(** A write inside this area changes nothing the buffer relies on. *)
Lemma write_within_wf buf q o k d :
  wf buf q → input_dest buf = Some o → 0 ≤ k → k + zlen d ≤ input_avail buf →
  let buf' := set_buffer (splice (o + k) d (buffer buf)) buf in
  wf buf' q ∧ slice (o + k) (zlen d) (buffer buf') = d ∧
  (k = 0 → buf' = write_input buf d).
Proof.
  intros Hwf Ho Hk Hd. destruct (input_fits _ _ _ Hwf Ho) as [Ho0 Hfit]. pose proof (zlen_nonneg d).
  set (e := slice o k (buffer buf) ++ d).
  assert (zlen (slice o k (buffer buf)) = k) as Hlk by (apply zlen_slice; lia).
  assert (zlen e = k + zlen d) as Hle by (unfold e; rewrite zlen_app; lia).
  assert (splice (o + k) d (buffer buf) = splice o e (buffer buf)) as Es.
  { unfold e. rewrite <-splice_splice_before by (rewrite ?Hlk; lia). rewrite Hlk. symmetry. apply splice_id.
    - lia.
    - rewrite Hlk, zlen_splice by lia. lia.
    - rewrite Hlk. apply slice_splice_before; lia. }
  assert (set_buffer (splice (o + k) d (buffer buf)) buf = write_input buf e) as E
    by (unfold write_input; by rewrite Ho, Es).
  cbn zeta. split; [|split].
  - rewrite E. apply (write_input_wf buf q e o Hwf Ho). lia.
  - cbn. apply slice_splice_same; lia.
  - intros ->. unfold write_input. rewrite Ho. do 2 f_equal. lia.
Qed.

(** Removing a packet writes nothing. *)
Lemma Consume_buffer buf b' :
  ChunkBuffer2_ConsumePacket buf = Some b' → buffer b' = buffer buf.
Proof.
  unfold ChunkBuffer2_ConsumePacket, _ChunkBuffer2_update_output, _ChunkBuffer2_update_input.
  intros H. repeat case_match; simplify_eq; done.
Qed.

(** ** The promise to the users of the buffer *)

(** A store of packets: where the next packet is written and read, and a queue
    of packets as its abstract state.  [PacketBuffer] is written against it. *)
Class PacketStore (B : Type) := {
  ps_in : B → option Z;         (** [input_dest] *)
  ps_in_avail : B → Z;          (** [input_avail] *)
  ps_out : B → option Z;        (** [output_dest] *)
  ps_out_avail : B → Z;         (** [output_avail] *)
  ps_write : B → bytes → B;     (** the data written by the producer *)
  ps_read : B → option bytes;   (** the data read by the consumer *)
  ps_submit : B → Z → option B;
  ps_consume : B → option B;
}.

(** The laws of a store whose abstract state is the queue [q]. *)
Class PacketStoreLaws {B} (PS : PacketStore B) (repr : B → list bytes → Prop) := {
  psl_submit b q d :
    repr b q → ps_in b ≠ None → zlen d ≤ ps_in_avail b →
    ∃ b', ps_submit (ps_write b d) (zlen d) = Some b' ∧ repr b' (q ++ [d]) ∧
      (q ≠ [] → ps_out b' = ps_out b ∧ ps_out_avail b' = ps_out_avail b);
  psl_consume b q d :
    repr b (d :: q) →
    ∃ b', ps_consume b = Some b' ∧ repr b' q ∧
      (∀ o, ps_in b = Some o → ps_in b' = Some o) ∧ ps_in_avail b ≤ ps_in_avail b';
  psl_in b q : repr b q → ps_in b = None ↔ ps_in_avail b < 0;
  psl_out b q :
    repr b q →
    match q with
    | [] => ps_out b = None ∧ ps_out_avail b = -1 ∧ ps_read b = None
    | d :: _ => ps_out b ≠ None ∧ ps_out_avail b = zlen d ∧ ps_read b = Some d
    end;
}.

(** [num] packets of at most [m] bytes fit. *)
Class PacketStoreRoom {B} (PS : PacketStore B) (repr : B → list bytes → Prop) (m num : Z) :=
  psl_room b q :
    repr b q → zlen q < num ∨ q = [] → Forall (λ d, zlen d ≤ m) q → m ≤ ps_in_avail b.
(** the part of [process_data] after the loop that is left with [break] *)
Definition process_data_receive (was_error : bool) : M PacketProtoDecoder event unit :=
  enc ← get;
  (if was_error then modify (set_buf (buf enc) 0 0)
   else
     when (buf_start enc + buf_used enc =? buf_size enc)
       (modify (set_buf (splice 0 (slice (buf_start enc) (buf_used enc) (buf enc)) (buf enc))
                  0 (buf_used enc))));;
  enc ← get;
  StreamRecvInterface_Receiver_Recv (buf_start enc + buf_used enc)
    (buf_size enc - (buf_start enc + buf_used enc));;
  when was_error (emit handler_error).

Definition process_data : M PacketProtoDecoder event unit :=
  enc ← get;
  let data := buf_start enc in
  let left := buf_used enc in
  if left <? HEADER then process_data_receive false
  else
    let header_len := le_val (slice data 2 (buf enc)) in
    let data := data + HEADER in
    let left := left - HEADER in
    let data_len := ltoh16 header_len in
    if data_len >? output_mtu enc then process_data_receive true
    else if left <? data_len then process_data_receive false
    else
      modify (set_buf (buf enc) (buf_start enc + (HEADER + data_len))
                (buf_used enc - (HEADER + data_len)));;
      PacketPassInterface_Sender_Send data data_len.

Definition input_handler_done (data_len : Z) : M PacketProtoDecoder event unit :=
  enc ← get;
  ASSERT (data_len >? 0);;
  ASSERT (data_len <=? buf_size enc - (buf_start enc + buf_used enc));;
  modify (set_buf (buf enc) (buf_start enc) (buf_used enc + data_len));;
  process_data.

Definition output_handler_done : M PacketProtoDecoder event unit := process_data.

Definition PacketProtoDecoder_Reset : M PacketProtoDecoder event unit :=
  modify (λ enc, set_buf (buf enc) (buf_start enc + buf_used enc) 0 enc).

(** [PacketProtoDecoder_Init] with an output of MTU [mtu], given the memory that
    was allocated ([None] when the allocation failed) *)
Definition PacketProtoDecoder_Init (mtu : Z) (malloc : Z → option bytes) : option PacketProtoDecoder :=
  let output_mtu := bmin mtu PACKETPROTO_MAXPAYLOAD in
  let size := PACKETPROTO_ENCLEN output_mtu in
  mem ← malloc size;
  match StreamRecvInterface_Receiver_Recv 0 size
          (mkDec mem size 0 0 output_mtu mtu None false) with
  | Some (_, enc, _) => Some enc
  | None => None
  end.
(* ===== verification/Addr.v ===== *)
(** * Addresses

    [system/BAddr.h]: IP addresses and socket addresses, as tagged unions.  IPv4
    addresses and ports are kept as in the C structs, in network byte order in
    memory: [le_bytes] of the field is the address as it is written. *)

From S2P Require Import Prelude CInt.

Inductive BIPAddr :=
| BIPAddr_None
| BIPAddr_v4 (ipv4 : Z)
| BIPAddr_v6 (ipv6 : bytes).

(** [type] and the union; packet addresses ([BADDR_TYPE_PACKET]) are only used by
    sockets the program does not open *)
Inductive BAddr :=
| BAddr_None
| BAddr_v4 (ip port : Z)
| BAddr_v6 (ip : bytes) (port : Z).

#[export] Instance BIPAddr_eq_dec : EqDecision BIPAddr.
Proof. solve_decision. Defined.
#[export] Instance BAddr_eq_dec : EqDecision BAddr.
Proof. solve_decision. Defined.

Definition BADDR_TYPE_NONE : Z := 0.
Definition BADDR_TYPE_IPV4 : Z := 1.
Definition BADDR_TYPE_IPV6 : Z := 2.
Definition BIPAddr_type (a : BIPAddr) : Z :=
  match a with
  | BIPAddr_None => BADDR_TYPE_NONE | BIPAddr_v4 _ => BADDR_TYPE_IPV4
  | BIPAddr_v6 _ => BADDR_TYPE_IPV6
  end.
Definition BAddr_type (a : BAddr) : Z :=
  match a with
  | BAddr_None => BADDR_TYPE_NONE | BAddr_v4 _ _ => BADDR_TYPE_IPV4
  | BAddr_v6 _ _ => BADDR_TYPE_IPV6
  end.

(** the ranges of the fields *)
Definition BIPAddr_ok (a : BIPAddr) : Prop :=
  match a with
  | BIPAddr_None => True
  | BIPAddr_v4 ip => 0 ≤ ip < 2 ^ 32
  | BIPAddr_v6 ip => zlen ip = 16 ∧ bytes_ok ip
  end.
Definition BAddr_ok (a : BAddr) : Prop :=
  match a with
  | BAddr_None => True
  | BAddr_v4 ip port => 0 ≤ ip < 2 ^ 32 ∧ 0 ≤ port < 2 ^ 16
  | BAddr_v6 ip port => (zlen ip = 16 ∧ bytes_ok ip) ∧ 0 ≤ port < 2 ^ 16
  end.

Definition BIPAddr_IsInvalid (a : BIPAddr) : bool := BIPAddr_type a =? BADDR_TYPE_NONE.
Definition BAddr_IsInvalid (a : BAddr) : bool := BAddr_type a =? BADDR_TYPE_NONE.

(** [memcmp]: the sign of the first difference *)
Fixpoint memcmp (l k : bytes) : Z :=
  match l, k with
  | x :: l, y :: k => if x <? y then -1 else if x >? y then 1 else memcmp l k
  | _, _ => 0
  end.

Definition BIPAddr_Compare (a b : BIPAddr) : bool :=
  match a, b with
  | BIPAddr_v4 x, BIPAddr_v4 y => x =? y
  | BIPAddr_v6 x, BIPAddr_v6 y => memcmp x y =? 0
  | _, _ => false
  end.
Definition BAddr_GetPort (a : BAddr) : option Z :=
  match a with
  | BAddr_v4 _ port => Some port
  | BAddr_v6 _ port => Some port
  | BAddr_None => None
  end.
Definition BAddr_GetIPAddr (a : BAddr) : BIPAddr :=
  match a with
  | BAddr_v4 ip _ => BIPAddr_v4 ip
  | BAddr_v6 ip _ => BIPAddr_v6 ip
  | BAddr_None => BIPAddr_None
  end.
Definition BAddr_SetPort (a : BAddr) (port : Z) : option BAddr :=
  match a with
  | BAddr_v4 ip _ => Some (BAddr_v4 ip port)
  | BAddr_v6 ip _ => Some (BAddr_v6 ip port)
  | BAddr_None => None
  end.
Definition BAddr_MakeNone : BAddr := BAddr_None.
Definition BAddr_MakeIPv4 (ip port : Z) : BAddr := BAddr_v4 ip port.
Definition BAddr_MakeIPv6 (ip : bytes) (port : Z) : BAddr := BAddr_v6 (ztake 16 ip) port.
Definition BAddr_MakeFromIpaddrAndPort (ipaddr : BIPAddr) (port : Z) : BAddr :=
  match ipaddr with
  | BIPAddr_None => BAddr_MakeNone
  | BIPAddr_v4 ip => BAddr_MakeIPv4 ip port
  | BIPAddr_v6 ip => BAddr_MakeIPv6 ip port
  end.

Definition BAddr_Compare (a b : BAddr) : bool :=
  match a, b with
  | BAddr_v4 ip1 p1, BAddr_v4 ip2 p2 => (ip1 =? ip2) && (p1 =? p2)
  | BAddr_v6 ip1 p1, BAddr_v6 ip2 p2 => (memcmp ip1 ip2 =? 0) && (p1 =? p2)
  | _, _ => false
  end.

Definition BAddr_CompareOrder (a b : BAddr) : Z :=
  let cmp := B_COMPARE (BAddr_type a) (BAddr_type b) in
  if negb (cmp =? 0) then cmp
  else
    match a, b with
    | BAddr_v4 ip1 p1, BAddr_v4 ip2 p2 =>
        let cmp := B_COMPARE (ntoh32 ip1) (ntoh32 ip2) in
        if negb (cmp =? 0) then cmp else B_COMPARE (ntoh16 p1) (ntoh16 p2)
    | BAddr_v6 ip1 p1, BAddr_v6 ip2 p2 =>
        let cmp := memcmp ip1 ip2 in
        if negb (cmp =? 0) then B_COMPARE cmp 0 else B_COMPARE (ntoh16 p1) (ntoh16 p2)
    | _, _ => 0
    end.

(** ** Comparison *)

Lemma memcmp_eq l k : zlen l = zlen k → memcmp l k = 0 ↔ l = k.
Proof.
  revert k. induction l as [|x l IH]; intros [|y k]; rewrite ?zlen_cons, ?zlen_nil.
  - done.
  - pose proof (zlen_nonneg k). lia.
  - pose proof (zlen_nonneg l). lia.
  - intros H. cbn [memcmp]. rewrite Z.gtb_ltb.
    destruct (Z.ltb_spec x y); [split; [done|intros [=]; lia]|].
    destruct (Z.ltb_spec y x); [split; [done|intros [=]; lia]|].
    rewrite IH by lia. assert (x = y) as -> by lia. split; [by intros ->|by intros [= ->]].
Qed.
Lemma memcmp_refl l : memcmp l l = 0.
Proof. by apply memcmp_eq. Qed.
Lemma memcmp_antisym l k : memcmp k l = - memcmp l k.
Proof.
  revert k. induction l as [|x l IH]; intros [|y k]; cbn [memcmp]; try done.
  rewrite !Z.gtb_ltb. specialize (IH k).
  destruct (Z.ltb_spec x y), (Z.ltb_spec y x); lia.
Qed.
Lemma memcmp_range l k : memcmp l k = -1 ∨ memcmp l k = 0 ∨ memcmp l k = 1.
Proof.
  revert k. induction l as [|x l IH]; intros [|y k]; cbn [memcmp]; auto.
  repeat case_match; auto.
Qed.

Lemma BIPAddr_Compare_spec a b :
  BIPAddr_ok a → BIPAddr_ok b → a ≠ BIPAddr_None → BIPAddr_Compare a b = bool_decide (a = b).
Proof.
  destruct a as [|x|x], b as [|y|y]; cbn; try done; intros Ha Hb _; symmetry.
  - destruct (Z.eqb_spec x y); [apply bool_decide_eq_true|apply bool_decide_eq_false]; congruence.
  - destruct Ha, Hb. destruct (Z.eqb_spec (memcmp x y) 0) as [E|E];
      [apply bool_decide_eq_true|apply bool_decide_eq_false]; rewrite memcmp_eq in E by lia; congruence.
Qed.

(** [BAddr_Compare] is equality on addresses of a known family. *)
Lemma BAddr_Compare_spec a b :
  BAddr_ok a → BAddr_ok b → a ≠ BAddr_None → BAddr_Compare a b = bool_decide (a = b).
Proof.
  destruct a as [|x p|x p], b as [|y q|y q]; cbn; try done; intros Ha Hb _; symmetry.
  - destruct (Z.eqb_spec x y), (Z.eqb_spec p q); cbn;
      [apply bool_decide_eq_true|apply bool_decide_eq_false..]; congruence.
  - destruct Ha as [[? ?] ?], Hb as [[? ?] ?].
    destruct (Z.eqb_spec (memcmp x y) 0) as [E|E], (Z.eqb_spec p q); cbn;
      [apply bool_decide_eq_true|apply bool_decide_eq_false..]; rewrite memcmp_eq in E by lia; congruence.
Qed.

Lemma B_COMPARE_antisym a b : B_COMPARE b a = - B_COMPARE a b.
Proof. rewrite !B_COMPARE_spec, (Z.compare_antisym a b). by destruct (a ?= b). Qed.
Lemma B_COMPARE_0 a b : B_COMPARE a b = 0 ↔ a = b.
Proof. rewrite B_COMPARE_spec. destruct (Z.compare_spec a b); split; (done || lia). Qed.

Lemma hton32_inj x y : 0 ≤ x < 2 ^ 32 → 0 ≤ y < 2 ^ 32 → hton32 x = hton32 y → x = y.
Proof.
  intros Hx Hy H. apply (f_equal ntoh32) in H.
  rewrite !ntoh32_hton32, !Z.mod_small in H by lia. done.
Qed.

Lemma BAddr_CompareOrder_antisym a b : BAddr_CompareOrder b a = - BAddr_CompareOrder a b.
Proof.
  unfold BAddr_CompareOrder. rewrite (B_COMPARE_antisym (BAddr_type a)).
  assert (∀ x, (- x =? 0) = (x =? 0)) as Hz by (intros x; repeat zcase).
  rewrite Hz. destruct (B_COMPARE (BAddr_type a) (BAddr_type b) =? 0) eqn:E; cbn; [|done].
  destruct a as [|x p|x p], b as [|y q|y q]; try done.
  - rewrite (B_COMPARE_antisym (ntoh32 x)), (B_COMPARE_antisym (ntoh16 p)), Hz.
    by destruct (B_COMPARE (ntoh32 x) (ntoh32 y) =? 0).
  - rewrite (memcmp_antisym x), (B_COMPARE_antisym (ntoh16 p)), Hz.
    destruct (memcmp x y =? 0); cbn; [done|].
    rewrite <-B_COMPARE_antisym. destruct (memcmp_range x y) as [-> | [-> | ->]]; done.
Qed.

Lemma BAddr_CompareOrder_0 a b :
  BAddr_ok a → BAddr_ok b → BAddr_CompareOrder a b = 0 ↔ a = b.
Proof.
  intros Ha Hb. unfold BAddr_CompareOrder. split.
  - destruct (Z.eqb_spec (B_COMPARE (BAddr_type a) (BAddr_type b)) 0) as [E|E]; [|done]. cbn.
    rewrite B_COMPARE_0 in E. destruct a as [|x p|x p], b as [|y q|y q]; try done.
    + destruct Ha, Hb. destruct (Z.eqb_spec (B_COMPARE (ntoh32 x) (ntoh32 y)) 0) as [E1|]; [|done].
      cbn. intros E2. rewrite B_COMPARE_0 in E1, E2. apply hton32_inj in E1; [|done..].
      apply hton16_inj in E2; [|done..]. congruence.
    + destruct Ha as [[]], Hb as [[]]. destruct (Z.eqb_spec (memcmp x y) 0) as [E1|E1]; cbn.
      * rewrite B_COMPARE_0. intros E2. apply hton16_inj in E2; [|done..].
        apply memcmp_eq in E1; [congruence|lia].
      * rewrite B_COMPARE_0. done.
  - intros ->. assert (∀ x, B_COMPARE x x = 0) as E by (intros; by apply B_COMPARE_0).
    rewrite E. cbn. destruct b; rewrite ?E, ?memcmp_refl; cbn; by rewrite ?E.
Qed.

-- What the task requires --
Above are the records; repeat exactly the lines from the one holding "modify (set_buf (buf enc) (buf_start enc +" down to the one holding "Definition output_handler_done : M", end lines included.

-- Answer to the problem --
      modify (set_buf (buf enc) (buf_start enc + (HEADER + data_len))
                (buf_used enc - (HEADER + data_len)));;
      PacketPassInterface_Sender_Send data data_len.

Definition input_handler_done (data_len : Z) : M PacketProtoDecoder event unit :=
  enc ← get;
  ASSERT (data_len >? 0);;
  ASSERT (data_len <=? buf_size enc - (buf_start enc + buf_used enc));;
  modify (set_buf (buf enc) (buf_start enc) (buf_used enc + data_len));;
  process_data.

Definition output_handler_done : M PacketProtoDecoder event unit := process_data.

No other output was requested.